Creímos que lo difícil ya había pasado.
Pero no. Lo difícil tenía otro nombre. Se llamaba largos pasillos, multitud de personas, ventanillas, documentos, 470 liras turcas, y preguntas en un idioma que no entendíamos.

Minutos después, hecha la recepción en urgencias, ocurrió lo inesperado: el conductor estaba alli frente a nosotros y nos entregaba nuestra mochila. Estaba tan sorprendido que solo acerté a susurrar un “gracias”, estrecharle la mano y continuar con el objetivo que nos había llevado hasta allí.

Y, justo en ese momento, apareció él. Cihad Kurdi.
No llegó envuelto en una  capa, ni con sirenas. Llegó con algo más difícil de encontrar: calma. Con ayuda del móvil, le contamos lo ocurrido y, sin dudarlo, se puso a nuestro lado como quien enciende una linterna en un túnel. Nos guió por corredores donde el murmullo era una marea, habló por nosotros donde faltaban palabras, preguntó, insistió, volvió a preguntar. Una puerta no era, esa otra tampoco. Seguimos. En cada intento, Cihad abría un pequeño claro en la selva del hospital.

Por fin, un box. Una joven doctora, varias personas esperando. Cihad se adelanta: explica que no somos residentes, que venimos de lejos, que el aguijón había sido certero y el dolor, impaciente. La espera fue breve, quizá porque la humanidad también agiliza trámites invisibles. La doctora examinó el dedo, indicó una camilla, una inyección con un antihistamínico y bastó. El hielo ya había templado la inflamación; la medicina completó la tarea. Nada más sería necesario.
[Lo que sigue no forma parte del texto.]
Lemma items_nil e unique maxItems minItems :
  (when (nonzero minItems) (validateMinItems e) = Some [] /\
   when (nonzero maxItems) (validateMaxItems e) = Some [] /\
   validateUniqueItems e unique = Some []) <->
  items_ok e unique maxItems minItems.
Proof.
  unfold items_ok, at_least, at_most. rewrite !when_nil, unique_nil.
  unfold validateMinItems, validateMaxItems. destruct (truthy e) eqn:Et.
  - destruct (length_of_present e (truthy_present e Et)) as [n ->]. split.
    + intros (Hmin & Hmax & Hu). split_and!; [intros _; exists n|done|done].
      split_and!; [done|intros m Hm; specialize (Hmin m Hm)|intros m Hm; specialize (Hmax m Hm)].
      * simpl in Hmin. by injection Hmin as Hmin%check_nil.
      * simpl in Hmax. by destruct (gt n (inject_Z m)).
    + intros (Hn & _ & Hu). destruct (Hn eq_refl) as (n' & [= <-] & Hmin & Hmax).
      split_and!; [|intros m Hm; simpl; by rewrite (Hmax m Hm)|done].
      intros m Hm. simpl. by rewrite (proj2 (check_nil _ _) (Hmin m Hm)).
  - split.
    + intros (Hmin & _ & Hu). split_and!; [done| |done]. intros _ m Hm. specialize (Hmin m Hm).
      simpl in Hmin. injection Hmin as Hmin%check_nil. by apply Z.leb_gt in Hmin.
    + intros (_ & Hmin & Hu). split_and!; [|done|done]. intros m Hm. specialize (Hmin eq_refl m Hm).
      simpl. by rewrite (proj2 (check_nil _ _) (proj2 (Z.leb_gt _ _) Hmin)).
Qed.

(** The parts of a schema in the shape the check has them. *)
Definition valid_part (media : option string) (t : schema) : Prop := forall e n,
  validateValueBySchema t e n false media = Some [] <-> conforms t e n media.

Lemma properties_nil media (M : value) keys props :
  match props with Some ps => Forall (fun kt => valid_part media kt.2) ps | None => True end ->
  (s ← missing_keys M keys;
   s' ← match props with
        | Some ps => each (fun '(k, t') =>
            v ← get_prop M k;
            n ← validateValueBySchema t' v false false media; Some (map (EProp k) n)) ps
        | None => Some []
        end;
   Some (s ++ s')) = Some [] <->
  (forall k, k ∈ keys -> exists v, get_prop M k = Some v /\ v <> VUndefined) /\
  match props with
  | Some ps => every (fun '(k, t') => exists v, get_prop M k = Some v /\
                                                conforms t' v false media) ps
  | None => True
  end.
Proof.
  intros Hps. set (m := match props with Some ps => each _ ps | None => _ end).
  assert (Hseq : (s ← missing_keys M keys; s' ← m; Some (s ++ s')) = Some [] <->
                 missing_keys M keys = Some [] /\ m = Some []).
  { destruct (missing_keys M keys) as [[|]|], m as [[|]|]; simpl; naive_solver. }
  rewrite Hseq. apply and_iff_compat.
  - unfold missing_keys. rewrite each_nil. apply forall_proper. intros k.
    split; intros Hk Hin; specialize (Hk Hin).
    + destruct (get_prop M k) as [v|]; [|done]. exists v. split; [done|]. by intros ->.
    + destruct Hk as (v & -> & Hv). by destruct v.
  - unfold m. destruct props as [ps|]; [|done]. rewrite each_nil, every_forall.
    apply forall_proper. intros [k t']. split; intros Hk Hin; specialize (Hk Hin);
      rewrite Forall_forall in Hps; specialize (Hps _ Hin); simpl in Hps.
    + destruct (get_prop M k) as [v|]; [|done]. exists v. split; [done|]. apply Hps.
      by apply (map_nil_some (EProp k)).
    + destruct Hk as (v & -> & Hv). simpl. apply map_nil_some. by apply Hps.
Qed.

Lemma elements_nil media e items :
  match items with Some t => valid_part media t | None => True end ->
  match items with
  | Some t' => each_index (fun i v =>
      n ← validateValueBySchema t' v false false media; Some (map (EIndex (INum i)) n)) 0 (elements e)
  | None => Some []
  end = Some [] <->
  match items with
  | Some t' => every (fun v => conforms t' v false media) (elements e)
  | None => True
  end.
Proof.
  destruct items as [t'|]; [|done]. intros Ht. rewrite each_index_nil, every_forall. split.
  - intros Hj v [j Hv]%list_elem_of_lookup. apply Ht. by apply (map_nil_some (EIndex (INum (0 + j)))), Hj.
  - intros Hv j v Hj. apply map_nil_some, Ht. apply Hv. by eapply list_elem_of_lookup_2.
Qed.

Lemma when_inl {A} (b : bool) (o : option A) (s : list verror) (k : option A -> option (list verror)) :
  s <> [] ->
  match (if b then match o with None => inr s | Some x => inl (Some x) end else inl None) with
  | inr s => Some s
  | inl M => k M
  end = Some [] <->
  (b = true -> exists x, o = Some x /\ k (Some x) = Some []) /\ (b = false -> k None = Some []).
Proof.
  intros Hs. destruct b; [destruct o|]; split; try naive_solver.
Qed.

(** The checks after the object branch. *)
Lemma rest_nil e p xl nl mx mn (array : bool) xi ni u (ms : option (list verror)) (R : Prop)
    (type : string) format :
  (ms = Some [] <-> R) ->
  (when p (fun p => if bool_decide (p = "") then Some [] else validatePattern e p) = Some [] /\
   when (only array (nonzero ni)) (validateMinItems e) = Some [] /\
   when (only array (nonzero xi)) (validateMaxItems e) = Some [] /\
   (if array then validateUniqueItems e u else Some []) = Some [] /\
   when xl (validateMaxLength e) = Some [] /\
   when (nonzero nl) (validateMinLength e) = Some [] /\
   match mx with Some m => validateMaximum e m | None => [] end = [] /\
   match mn with Some m => validateMinimum e m | None => [] end = [] /\
   (if array then ms else validateType type format e) = Some []) <->
  text_ok e p xl nl /\ range_ok e mx mn /\
  (if array then items_ok e u xi ni /\ R else validateType type format e = Some []).
Proof.
  intros Hms. rewrite <- text_nil, <- range_nil.
  destruct array; cbn [only]; [rewrite <- items_nil, <- Hms; tauto|].
  split; [tauto|]. intros. split_and!; tauto.
Qed.


(** ** Where an error points *)
Definition s_type (t : schema) : option string :=
  let '(Schema _ _ _ _ type _ _ _ _ _ _ _ _ _) := t in type.
Definition s_required (t : schema) : option requirement :=
  let '(Schema _ rq _ _ _ _ _ _ _ _ _ _ _ _) := t in rq.
Definition s_items (t : schema) : option schema :=
  let '(Schema _ _ _ _ _ _ _ _ _ _ _ _ items _) := t in items.
Definition s_properties (t : schema) : option (list (string * schema)) :=
  let '(Schema _ _ _ _ _ _ _ _ _ _ _ _ _ props) := t in props.

(** An array has its positions, and an object its keys. *)
Definition has_entry (e : value) (i : index) : Prop :=
  match e, i with
  | VArr _ l, INum i => i < length l
  | VObj _ l, IKey k => k ∈ map fst l
  | _, _ => False
  end.

(** An error belongs to a schema and a value: a path of indices and keys in it
    leads through the elements and the properties of the value, each with its own
    schema, to a message about that part. *)
Inductive placed : schema -> value -> verror -> Prop :=
| placed_text t e msg : placed t e (EText msg)
| placed_remove t e msg : s_type t = Some "array" -> placed t e (ERemove msg)
| placed_duplicate t e i msg : s_type t = Some "array" -> has_entry e i ->
    placed t e (EIndex i (EText msg))
| placed_item t e i t' v err : s_type t = Some "array" -> s_items t = Some t' ->
    elements e !! i = Some v -> placed t' v err -> placed t e (EIndex (INum i) err)
| placed_missing t e k msg : s_type t = Some "object" -> k ∈ required_keys (s_required t) ->
    placed t e (EProp k (EText msg))
| placed_property t e k M ps t' v err : s_type t = Some "object" -> s_properties t = Some ps ->
    (k, t') ∈ ps -> object_of e = Some M -> get_prop M k = Some v -> placed t' v err ->
    placed t e (EProp k err).
(* ===== verification/BootstrapWitnesses.v ===== *)
(** * The theorems on the bootstrap program at concrete inputs

    A node with the kernel parameters "runmode=test version=v4", a hub list whose
    first hub is down, and a tag of two packages. *)

From S2P Require Import Prelude JsStrings BootstrapHub Bootstrap.
From Stdlib Require Import Ascii.

Definition flist_a : Flist := MkFlist Symlink 1 "" "a.flist" (Some "bins/a.flist") "".
Definition flist_b : Flist := MkFlist Symlink 2 "" "b.flist" (Some "bins/b.flist") "".
Definition tag_v4 : Flist := MkFlist TagLink 3 "" "testing-v4" (Some "bins/tags/v4.1") "".

Definition has_suffix (suffix s : string) : bool :=
  bool_decide (rfind suffix s = Some (String.length s - String.length suffix)).

Definition hub_answer (u : string) : res response :=
  if bool_decide (u = "https://a/api/flist") then Err (Fresh "refused")
  else if has_suffix "testing.json" u then Val (MkResponse 200 "config")
  else if has_suffix "tf-zos" u then Val (MkResponse 200 "lists")
  else if has_suffix "v4.1" u then Val (MkResponse 200 "packages")
  else Val (MkResponse 200 u).

(** The state counts the attempts to see a mount: every other one fails. *)
#[export] Instance sample_boot : BootEnv nat := {|
  readParams s := (Val "runmode=test version=v4", s);
  shlex_split s := Some (split_char " " s);
  cliArgs := (Val 2%N, false);
  httpGet u s := (hub_answer u, s);
  parseFlists b := Val (if bool_decide (b = "lists") then [tag_v4] else [flist_a; flist_b]);
  parseFlist _ := Val flist_a;
  parseConfig _ := Val ["https://a"; "https://b"];
  fsOpen _ s := (None, s);
  fsWrite _ _ s := (None, s);
  fsWriteAll _ _ s := (None, s);
  createDirAll _ s := (None, s);
  spawnG8ufs _ _ _ s := (None, s);
  mountpoint _ s := (Val (Nat.odd s), Datatypes.S s);
  killChild s := (None, s);
  umount _ s := (None, s);
  waitChild s := (None, s);
  walkDir _ s := ([Val ("", FtDir); Val ("bin/zos", FtFile); Val ("bin/sh", FtSymlink)], s);
  fsCopy _ _ s := (None, s);
  fsRename _ _ s := (None, s);
  readLink _ s := (Val "/bin/busybox", s);
  removeFile _ s := (Some IoKnown, s);
  symlink _ _ s := (None, s);
  readDir _ s := (Some (Val [Val ("zos.yaml", true); Val ("readme", true)]), s);
  zinitMonitor _ s := (None, s);
  currentDir s := (Val "/", s);
  createDir _ s := (None, s);
  mountTmpfs _ s := (None, s);
  setCurrentDir _ s := (None, s);
  removeDirAll _ s := (None, s);
  toJson _ := Val "json";
  binName := "/sbin/bootstrap";
  execve _ s := (None, s) |}.

Lemma get_working_hub_spec_witness :
  result (Repo_new "tf-zos") 0 = Ok (MkRepo "tf-zos" ["https://a"; "https://b"]) /\
  result (get_working_hub (MkRepo "tf-zos" ["https://a"; "https://b"])) 5 = Ok "https://b".
Proof.
  split; [vm_compute; reflexivity|].
  pose proof (get_working_hub_spec "tf-zos" 0 (MkRepo "tf-zos" ["https://a"; "https://b"])) as Hw.
  destruct (Hw eq_refl 5) as (pre & post & rs & h & _ & Hr & _). vm_compute in Hr |- *.
  reflexivity.
Defined.

(** Stage 2 installs both packages of the tag, each after one failed look at the mount. *)
Example app_stage_2 : result (app 3) 0 = Ok tt.
Proof. vm_compute. reflexivity. Qed.
Example app_serves :
  served <$> mounts (idle [] "") (calls (app 3) 0) = Some ["a.flist"; "b.flist"].
Proof. vm_compute. reflexivity. Qed.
A la salida, Cihad no se despidió sin más. Preguntó cómo queríamos volver, llamó a un taxista, pactó un precio cerrado (unos 10 €) y, solo entonces, cuando todo estaba resuelto, nos regaló una sonrisa discreta, la de quien ayuda sin hacer ruido. Le dimos las gracias, pero la palabra “gracias” nos pareció pequeña para el tamaño de su gesto.

Ese día aprendimos que Estambul está hecha de palacios y mezquitas, sí, pero también de manos que aparecen cuando más se necesitan. Para nosotros, esta ciudad tendrá siempre el rostro sereno de Cihad Kurdi, el hombre que convirtió un laberinto en camino y un susto en relato con final en paz.